* [Task item] Locate the string "MkAuditEvent" in the records below. Copy every line where it occurs.

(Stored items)

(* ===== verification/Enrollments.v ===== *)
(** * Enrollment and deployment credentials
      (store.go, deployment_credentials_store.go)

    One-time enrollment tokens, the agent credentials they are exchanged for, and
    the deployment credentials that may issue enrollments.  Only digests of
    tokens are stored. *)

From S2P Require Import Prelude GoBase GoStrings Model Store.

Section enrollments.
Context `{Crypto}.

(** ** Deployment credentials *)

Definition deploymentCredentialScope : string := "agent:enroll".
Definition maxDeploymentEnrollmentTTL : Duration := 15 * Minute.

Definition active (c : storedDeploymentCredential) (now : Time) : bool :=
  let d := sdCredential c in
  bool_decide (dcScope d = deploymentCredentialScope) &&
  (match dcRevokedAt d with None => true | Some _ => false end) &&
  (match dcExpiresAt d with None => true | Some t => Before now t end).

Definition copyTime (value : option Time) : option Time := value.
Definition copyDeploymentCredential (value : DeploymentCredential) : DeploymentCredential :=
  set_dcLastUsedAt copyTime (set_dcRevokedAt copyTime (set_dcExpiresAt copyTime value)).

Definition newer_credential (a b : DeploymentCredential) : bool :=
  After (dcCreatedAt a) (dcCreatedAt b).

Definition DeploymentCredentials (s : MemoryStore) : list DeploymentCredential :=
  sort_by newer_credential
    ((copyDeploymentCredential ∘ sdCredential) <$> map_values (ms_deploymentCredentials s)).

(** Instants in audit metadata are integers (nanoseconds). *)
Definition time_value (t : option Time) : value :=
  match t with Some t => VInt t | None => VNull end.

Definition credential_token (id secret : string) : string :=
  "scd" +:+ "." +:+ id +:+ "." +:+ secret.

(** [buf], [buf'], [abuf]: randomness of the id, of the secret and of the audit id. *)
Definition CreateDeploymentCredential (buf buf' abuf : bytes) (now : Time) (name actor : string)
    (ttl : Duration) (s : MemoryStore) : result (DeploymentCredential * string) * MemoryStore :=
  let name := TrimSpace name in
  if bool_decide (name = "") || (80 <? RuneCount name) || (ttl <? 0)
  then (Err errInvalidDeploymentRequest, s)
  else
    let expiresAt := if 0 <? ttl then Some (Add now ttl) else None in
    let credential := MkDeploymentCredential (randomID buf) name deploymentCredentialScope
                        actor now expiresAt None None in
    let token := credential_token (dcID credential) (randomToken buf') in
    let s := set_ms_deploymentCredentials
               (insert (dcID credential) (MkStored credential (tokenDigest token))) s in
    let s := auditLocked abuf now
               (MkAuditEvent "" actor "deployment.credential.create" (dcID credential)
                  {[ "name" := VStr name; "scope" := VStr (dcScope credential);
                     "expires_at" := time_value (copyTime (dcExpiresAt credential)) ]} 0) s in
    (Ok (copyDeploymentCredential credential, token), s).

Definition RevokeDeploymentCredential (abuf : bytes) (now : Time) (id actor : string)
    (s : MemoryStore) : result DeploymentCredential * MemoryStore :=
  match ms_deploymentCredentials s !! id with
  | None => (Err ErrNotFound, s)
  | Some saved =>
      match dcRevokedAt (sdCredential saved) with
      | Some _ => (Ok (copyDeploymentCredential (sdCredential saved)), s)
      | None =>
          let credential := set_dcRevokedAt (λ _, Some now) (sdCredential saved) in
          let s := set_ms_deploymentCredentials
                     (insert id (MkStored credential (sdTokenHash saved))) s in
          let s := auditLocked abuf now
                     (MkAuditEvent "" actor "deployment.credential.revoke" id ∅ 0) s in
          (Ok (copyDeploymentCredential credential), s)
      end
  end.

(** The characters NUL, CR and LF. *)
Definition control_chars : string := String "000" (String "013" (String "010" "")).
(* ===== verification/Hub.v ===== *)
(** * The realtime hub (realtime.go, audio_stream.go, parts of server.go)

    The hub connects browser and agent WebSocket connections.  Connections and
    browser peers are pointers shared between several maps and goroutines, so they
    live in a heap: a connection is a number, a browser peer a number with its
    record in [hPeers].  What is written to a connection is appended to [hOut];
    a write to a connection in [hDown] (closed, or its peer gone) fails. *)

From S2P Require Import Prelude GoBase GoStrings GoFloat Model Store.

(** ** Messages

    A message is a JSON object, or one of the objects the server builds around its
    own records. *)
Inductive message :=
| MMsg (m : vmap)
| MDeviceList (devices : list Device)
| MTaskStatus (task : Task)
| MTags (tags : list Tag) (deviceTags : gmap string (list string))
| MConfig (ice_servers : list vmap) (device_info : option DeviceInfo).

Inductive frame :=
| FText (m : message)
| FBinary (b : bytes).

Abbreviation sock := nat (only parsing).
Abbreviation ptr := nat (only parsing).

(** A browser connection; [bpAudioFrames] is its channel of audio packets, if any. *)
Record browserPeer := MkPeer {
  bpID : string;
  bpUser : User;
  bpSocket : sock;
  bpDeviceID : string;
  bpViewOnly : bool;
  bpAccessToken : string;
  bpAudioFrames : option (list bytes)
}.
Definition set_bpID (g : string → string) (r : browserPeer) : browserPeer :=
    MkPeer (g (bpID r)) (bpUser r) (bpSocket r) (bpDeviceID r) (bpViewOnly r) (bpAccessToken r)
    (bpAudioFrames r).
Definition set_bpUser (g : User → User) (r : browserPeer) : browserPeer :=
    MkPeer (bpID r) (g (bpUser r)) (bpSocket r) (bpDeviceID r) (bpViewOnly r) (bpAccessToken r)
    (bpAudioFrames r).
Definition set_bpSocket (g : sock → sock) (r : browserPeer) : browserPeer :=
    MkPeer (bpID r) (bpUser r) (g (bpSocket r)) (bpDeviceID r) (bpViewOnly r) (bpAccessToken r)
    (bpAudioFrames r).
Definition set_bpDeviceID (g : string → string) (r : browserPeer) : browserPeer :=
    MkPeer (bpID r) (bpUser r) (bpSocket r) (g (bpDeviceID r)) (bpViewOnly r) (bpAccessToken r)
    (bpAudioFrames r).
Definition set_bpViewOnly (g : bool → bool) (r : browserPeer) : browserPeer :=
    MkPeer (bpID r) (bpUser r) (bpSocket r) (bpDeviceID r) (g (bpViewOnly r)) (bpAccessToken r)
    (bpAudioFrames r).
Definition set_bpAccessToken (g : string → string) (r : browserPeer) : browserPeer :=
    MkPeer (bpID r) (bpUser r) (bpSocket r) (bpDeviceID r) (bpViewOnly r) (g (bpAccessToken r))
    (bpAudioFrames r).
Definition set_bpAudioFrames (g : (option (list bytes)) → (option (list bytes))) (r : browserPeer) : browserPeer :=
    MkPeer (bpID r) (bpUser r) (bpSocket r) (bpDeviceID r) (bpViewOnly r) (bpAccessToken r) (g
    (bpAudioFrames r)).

* [Task solution]
               (MkAuditEvent "" actor "deployment.credential.create" (dcID credential)
                     (MkAuditEvent "" actor "deployment.credential.revoke" id ∅ 0) s in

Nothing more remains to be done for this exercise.